Cocaine relapse can occur when cocaine‐associated environmental cues induce craving. Conditioned place preference (CPP) is a behavioral paradigm modeling the association between cocaine exposure and environmental cues. The amygdala is involved in cocaine cue associations with the basolateral amygdala (BLA) and central amygdala (CeA) acting differentially in cue‐induced relapse. Activation of metabotropic glutamate receptors induces synaptic plasticity, the mechanism of which is thought to underlie learning, memory and drug–cue associations. The goal of this study was to examine the neural alterations in responses to group I metabotropic glutamate receptor (mGluR) agonists in the BLA to lateral capsula of CeA (BLA–CeLc) pathway in slices from rats exposed to cocaine‐CPP conditioning and withdrawn for 14 days. mGluR1, but not mGluR5, agonist‐induced long‐term potentiation (mGluR1‐LTP) in the BLA–CeLc pathway was reduced in rats withdrawal from cocaine for 2 and 14 days, and exhibited an altered concentration response to picrotoxin. Cocaine withdrawal also reduced γ‐aminobutyric acid (GABA)ergic synaptic inhibition in CeLc neurons. Blocking cannabinoid receptor 1 (CB 1 ) reduced mGluR1‐LTP in the saline‐treated but not cocaine‐withdrawn group. Response to CB 1 but not CB 2 agonist was altered after cocaine. Additionally, increasing endocannabinoid (eCB) levels abolished mGluR1‐LTP in the saline but not cocaine‐withdrawn group. However, CB 1 and CB 2 protein levels were increased in the amygdala of cocaine‐withdrawn rats while mGluR1 and mGluR5 remained unchanged.

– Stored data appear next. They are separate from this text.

(** ** An example: the first deployment fails, the second opens *)

Definition session_route_on (id : string) : AuthorizedRoute :=
  mkAuthorizedRoute SubstitutionSameModel id "acme/m@1" "acme" (Some []) None None None.
Definition example_session : RealtimeSessionRequest :=
  mkSession 1 (mkAttribution example_principal None "req" None) "acme/m@1" RealtimeTranscription RealtimeWebSocket
    (mkSessionConfig None None None RealtimePCM16 None (mkTurnDetection TurnDetectionNone None None None None None None)
       (Some (mkInputTranscription None None None)) None None None None)
    (mkLimits 60000 60000 1000 1000 10) (mkClient "/v1" None (Some (Spells 1)))
    [session_route_on "a"; session_route_on "b"].
Definition session_rows (id : string) : Deployment := mkDeployment id "acme" "acme/m@1" "m-1" [] true None.
Definition session_file : file := mkFile "snap" (Some (Spells 1000)) [session_rows "a"; session_rows "b"].
Definition session_inventory : option Inventory := Parse session_file Hour.
Definition session_adapter : RealtimeAdapter := mkRealtime "acme" [RealtimeTranscription] (Some (Some free_pool)).
Definition opening_world (n : nat) : OpenTurn :=
  mkOpenTurn id id (mkRegistry ∅ {["acme" := session_adapter]} ∅ true) 2000 2001 0 3 2002 2003 false
    (fun _ route _ => if r_DeploymentID route =s "a" then mkOpenAnswer (Some (ErrUpstream (mkUpstream CodeProviderOverloaded UpstreamOverloaded 0 None false))) "k" KeyClassFree
                      else mkOpenAnswer None "k" KeyClassFree).

Definition example_opening : OpenState :=
  OpenSession (default global_inventory session_inventory) opening_world true None 2000 example_session
    (Rotation.NewRegistry Rotation.DefaultPolicy).
Definition example_end : SessionEnd :=
  mkEnd 5000 [mkQuantity UnitAudioInputMilliseconds 7] "" 0 AttemptSucceeded "" OutcomeCompleted.


Lemma sessions_leave_no_trial_witness :
  no_new_breaker_trial (Rotation.NewRegistry Rotation.DefaultPolicy) (open_rotation example_opening).
Proof.
  exact (sessions_leave_no_trial (default global_inventory session_inventory) opening_world true None 2000 example_session
    (Rotation.NewRegistry Rotation.DefaultPolicy)
    (fun n r => conj (no_new_breaker_trial_refl r) (no_new_breaker_trial_refl r))).
Defined.

Lemma sessions_settle_witness :
  exists report, settlement_Report (SettleSession None 6000 None false 3000 (opening example_opening) example_end) = Some report /\
    settleable report /\ report_DeploymentID report = "b" /\ RouteSwitches report = 1%Z.
Proof.
  destruct (sessions_settle session_file Hour (default global_inventory session_inventory) opening_world
    true None 2000 example_session (Rotation.NewRegistry Rotation.DefaultPolicy) None 6000 None false 3000 example_end
    ltac:(vm_compute; reflexivity) ltac:(vm_compute; reflexivity)) as ((report & H & _ & Hs & _) & _).
  { constructor; [apply isMember_spec; vm_compute; reflexivity|by left| |].
    - split; [|by apply NoDup_singleton]. constructor; [|constructor]. split; [apply isMember_spec; vm_compute; reflexivity|done].
    - intros _. split; [vm_compute; reflexivity|discriminate]. }
  exists report. split; [exact H|]. split; [exact Hs|]. vm_compute in H. injection H as <-. split; reflexivity.
Defined.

These data suggested that the mechanisms underlying the diminished mGluR1‐LTP in cocaine‐withdrawn rats involve an altered GABAergic synaptic inhibition mediated by modulation of downstream eCB signaling. These changes may ultimately result in potentiated responses to environmental cues that would bias behavior toward drug‐seeking.